▶ [Task requirements]:
Where does the word "eauto" appear in the entries below? Copy each line that holds it.

(Supplied data)

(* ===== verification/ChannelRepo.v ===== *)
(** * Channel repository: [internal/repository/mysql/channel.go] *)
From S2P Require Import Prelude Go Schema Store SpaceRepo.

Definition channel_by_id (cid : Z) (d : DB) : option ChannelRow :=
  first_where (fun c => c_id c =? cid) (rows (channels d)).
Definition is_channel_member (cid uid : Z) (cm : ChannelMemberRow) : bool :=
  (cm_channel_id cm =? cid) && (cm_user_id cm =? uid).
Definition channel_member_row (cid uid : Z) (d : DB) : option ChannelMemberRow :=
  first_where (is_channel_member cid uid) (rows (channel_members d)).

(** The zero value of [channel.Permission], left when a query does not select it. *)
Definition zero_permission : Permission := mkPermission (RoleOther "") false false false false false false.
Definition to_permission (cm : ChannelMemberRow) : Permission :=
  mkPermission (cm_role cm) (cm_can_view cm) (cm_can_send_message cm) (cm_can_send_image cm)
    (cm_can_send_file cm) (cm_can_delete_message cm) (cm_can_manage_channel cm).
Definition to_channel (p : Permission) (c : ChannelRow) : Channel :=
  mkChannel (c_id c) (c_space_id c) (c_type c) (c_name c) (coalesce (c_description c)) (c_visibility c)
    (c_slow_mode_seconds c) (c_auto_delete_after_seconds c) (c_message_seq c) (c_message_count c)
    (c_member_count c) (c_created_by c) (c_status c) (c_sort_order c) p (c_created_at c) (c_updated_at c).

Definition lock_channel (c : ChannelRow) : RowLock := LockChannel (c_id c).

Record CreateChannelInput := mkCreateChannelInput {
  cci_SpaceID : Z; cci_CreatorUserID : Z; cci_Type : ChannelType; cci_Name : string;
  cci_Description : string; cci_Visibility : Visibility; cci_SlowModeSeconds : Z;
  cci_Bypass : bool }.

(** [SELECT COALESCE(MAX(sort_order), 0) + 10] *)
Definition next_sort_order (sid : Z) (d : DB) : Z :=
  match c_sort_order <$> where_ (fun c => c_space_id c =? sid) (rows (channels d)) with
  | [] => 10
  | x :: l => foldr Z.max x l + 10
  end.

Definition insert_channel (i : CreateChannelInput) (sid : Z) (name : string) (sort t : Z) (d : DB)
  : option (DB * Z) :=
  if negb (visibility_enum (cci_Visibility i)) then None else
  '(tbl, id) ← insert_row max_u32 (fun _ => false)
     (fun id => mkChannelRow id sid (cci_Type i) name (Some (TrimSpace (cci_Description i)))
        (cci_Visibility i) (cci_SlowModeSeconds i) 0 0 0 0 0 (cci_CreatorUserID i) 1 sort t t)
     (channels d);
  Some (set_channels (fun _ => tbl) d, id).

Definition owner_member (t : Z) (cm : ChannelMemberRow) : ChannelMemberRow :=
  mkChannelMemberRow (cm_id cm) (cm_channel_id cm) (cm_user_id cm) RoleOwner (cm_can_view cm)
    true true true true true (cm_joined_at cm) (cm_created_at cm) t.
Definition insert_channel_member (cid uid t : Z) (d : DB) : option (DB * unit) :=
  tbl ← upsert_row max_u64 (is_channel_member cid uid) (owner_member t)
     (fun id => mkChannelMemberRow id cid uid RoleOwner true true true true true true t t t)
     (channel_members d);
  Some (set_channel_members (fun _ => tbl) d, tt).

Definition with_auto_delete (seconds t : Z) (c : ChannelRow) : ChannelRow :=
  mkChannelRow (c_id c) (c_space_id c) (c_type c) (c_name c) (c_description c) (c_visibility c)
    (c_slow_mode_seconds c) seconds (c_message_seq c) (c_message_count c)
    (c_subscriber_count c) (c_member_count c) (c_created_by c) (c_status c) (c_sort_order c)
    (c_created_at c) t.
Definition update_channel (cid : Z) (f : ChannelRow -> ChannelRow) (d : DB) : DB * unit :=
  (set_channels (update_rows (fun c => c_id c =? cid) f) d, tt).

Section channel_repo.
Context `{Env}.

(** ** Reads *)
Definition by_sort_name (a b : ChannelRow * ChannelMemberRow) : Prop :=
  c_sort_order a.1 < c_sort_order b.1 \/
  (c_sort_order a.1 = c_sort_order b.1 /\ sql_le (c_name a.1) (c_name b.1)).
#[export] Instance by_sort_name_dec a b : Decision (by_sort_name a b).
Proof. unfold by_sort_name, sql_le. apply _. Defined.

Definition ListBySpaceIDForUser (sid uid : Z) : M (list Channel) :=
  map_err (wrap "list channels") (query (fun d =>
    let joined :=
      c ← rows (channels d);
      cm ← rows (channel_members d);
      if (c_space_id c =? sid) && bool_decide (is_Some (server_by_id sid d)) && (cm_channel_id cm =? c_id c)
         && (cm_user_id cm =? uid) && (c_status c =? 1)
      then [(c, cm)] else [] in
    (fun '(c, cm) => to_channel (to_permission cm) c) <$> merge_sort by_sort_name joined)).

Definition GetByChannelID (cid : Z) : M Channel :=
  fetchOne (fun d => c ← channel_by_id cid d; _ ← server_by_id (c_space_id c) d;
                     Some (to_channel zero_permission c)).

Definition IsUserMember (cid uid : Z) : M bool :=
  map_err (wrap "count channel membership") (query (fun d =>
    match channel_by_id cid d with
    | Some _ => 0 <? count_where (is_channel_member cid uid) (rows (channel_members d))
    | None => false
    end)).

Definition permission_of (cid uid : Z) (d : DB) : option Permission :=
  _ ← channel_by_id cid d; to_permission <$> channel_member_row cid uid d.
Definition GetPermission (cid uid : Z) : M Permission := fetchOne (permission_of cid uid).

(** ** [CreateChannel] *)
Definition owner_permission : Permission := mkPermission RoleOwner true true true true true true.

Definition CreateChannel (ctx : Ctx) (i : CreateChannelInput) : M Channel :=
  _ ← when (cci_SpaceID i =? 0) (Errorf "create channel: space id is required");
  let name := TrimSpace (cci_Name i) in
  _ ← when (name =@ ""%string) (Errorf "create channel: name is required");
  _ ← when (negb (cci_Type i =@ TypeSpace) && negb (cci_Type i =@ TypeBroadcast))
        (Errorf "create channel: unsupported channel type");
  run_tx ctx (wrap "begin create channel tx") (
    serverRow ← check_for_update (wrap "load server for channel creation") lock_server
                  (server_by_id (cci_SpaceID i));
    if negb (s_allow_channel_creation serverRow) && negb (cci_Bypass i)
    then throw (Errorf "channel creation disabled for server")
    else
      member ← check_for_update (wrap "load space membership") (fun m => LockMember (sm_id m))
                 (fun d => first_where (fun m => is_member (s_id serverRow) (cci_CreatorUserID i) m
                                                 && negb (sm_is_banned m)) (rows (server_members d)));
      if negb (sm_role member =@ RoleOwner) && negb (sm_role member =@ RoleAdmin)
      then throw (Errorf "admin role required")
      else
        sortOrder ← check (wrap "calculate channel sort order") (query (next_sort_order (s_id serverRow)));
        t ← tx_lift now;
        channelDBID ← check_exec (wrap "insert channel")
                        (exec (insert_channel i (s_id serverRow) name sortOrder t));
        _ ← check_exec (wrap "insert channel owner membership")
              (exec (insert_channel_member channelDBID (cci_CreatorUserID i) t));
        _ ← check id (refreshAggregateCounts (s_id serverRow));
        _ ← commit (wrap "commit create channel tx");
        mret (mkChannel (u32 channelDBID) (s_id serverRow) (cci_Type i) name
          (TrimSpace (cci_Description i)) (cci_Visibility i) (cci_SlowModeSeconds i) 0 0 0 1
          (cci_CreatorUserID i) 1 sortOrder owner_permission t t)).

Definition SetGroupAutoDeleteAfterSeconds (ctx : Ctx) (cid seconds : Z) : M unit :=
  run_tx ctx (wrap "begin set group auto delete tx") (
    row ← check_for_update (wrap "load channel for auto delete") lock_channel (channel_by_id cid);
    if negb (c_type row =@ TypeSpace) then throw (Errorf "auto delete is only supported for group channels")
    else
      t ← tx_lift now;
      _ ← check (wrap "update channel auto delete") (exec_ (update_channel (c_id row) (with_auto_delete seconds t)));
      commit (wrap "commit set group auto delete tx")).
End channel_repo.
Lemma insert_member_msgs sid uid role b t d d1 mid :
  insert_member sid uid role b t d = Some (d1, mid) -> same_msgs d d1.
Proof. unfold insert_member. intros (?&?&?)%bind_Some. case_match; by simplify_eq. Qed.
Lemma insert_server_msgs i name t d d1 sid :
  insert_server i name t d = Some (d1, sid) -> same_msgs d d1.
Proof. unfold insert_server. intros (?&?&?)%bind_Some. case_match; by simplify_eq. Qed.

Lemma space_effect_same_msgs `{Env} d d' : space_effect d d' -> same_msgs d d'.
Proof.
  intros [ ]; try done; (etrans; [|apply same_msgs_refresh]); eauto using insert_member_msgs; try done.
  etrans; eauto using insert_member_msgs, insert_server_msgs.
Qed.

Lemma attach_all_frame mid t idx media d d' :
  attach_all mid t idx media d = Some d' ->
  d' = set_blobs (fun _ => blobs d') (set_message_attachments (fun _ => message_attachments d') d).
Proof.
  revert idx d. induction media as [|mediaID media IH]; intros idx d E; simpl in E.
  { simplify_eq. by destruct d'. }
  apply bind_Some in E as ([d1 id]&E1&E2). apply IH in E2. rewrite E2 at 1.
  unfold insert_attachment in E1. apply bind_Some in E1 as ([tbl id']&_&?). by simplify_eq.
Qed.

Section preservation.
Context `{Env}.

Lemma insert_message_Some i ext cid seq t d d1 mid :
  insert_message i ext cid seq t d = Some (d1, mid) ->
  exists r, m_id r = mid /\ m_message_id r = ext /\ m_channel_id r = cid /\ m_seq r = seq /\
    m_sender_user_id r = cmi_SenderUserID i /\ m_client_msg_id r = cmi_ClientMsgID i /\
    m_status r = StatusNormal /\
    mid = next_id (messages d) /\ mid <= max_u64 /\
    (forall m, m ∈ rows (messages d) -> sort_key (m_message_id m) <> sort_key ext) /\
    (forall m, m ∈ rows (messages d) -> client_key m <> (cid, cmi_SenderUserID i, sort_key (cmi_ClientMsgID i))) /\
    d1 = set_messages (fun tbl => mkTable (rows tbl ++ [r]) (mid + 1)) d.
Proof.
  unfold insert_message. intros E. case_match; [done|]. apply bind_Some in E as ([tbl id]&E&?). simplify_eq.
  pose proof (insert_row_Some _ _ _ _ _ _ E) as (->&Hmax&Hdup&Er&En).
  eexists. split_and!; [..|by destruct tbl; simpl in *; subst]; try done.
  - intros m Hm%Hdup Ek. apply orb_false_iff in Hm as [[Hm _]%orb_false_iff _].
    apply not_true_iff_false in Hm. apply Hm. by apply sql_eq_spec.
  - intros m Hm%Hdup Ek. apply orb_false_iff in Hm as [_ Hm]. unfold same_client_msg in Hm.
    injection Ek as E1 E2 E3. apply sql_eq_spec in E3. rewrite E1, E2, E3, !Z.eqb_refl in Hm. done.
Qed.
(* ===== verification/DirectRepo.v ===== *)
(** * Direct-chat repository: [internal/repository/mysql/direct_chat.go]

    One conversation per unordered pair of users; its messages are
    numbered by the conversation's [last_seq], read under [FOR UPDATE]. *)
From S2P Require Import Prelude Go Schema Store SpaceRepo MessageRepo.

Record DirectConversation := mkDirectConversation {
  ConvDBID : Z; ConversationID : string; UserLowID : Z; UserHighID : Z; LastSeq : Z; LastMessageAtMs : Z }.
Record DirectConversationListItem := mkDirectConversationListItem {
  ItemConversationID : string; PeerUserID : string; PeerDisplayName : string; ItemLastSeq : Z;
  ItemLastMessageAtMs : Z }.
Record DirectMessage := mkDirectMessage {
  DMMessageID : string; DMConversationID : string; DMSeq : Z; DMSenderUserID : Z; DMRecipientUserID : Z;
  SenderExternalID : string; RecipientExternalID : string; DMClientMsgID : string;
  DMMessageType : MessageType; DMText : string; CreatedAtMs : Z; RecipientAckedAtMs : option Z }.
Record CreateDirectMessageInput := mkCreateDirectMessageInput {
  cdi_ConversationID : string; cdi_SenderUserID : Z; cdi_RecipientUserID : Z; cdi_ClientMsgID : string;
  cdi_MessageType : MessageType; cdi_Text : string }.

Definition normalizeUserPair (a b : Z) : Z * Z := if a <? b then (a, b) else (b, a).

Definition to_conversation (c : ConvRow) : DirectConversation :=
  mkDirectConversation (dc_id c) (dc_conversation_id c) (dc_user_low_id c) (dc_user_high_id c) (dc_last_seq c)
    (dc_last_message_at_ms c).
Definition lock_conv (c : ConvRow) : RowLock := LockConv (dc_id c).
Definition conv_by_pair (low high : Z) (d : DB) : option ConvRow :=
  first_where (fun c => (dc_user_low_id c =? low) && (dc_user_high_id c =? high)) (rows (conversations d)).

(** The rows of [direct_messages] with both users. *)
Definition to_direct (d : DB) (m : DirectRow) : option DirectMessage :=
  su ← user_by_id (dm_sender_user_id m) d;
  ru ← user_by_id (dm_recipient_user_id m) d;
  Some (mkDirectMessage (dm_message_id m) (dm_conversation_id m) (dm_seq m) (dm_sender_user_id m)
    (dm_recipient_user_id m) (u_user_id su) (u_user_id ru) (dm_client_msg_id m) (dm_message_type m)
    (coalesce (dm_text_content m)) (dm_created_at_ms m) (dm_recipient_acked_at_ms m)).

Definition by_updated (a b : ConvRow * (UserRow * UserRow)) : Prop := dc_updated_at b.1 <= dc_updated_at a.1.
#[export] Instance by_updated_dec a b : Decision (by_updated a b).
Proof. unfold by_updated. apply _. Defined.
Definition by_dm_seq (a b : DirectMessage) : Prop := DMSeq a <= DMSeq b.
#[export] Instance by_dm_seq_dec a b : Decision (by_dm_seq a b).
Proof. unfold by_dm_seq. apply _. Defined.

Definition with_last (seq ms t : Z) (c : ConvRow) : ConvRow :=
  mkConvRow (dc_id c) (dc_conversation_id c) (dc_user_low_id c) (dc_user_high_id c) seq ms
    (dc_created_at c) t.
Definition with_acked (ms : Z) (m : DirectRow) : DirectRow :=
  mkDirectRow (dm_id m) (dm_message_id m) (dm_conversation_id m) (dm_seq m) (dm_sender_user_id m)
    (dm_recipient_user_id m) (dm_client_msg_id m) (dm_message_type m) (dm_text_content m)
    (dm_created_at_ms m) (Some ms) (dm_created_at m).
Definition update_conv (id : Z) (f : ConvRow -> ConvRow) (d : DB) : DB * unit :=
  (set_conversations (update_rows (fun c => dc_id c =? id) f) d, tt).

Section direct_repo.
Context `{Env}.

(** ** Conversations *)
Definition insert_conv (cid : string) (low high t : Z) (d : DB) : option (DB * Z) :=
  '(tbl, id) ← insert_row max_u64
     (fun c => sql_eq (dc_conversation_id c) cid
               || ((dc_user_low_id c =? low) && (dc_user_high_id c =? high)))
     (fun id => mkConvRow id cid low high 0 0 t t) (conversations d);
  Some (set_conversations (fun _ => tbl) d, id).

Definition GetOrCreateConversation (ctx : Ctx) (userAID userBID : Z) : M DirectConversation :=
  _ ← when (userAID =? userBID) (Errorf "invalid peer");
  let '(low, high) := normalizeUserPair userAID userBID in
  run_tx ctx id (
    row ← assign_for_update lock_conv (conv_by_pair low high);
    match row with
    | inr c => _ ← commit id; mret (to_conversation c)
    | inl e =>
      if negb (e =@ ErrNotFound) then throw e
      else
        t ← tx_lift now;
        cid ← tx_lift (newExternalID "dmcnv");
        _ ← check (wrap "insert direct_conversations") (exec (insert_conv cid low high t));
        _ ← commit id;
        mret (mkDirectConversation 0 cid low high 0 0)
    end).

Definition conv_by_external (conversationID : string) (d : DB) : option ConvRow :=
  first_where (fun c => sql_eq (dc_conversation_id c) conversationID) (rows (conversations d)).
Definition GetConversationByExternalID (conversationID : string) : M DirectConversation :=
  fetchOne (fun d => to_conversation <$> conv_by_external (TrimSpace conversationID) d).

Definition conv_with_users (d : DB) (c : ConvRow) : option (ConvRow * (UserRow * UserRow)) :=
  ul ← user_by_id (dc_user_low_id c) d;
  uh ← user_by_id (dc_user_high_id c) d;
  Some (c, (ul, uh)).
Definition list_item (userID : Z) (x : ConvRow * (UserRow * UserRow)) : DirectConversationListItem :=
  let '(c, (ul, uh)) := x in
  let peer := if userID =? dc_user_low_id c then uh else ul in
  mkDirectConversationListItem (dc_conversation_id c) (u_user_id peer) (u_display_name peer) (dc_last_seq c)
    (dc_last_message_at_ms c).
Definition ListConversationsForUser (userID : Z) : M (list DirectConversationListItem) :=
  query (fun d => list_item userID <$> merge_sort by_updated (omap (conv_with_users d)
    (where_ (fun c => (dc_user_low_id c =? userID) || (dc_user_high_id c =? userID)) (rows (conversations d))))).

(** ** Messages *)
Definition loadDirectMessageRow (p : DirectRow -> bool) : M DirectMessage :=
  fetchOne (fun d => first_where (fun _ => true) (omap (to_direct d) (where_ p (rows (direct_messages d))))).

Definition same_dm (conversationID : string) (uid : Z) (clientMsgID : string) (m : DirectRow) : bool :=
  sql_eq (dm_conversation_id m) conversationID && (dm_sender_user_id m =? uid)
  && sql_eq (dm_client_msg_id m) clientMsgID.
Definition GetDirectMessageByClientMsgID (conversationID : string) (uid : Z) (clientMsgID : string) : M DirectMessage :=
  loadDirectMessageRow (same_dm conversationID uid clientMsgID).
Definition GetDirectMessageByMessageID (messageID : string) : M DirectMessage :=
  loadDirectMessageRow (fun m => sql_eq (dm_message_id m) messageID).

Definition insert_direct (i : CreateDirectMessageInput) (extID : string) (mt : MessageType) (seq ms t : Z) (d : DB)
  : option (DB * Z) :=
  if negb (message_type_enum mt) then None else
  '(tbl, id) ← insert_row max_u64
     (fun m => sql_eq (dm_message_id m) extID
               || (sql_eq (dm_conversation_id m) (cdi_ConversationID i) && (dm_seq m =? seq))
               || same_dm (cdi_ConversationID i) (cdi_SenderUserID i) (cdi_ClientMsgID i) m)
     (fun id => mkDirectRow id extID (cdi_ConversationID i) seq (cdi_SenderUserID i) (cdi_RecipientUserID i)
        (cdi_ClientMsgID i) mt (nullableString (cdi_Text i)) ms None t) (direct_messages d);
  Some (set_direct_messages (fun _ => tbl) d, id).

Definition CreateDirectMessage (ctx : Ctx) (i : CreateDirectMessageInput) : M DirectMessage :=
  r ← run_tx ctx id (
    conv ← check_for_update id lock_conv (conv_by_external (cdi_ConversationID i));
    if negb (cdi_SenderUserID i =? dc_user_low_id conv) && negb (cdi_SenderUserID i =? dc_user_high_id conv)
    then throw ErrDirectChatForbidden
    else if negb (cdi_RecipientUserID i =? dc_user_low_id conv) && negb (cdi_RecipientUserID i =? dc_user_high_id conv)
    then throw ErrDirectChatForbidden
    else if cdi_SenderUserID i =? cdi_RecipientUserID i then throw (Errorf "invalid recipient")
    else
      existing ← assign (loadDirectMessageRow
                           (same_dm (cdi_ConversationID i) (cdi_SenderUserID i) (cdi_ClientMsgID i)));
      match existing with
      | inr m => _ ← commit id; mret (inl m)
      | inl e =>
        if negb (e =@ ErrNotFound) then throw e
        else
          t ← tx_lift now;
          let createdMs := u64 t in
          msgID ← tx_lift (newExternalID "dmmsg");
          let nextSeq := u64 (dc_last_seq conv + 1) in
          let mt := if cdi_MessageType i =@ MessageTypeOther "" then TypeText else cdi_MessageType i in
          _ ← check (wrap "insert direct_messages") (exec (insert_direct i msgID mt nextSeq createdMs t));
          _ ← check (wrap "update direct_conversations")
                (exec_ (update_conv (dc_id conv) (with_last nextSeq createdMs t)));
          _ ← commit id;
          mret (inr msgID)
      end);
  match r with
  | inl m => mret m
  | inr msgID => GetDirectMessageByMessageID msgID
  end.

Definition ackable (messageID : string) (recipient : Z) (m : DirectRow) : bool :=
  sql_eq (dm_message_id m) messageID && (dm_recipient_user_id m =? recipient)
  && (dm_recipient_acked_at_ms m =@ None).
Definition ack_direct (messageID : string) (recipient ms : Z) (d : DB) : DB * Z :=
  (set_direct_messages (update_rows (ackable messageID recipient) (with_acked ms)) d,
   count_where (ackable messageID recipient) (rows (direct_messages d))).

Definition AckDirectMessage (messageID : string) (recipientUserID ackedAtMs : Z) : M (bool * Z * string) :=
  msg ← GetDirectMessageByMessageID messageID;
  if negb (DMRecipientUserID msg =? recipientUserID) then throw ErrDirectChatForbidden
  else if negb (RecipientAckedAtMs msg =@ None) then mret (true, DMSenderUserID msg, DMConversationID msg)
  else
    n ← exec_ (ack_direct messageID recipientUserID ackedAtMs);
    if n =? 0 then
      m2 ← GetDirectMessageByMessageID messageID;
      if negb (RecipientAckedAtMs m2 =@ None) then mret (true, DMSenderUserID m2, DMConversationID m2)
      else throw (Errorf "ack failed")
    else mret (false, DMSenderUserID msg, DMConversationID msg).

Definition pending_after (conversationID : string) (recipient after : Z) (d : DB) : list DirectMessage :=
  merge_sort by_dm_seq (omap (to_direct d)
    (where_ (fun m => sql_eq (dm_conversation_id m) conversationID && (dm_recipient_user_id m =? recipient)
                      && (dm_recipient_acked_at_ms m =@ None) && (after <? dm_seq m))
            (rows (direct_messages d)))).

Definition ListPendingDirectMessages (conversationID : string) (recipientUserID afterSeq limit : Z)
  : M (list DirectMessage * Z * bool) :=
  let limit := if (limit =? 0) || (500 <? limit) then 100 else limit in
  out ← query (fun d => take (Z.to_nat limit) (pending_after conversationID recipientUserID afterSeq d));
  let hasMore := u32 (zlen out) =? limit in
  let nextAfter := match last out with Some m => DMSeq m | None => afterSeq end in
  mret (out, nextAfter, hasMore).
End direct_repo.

(End Supplied data)

▶ [Task output]:
  intros [ ]; try done; (etrans; [|apply same_msgs_refresh]); eauto using insert_member_msgs; try done.
  etrans; eauto using insert_member_msgs, insert_server_msgs.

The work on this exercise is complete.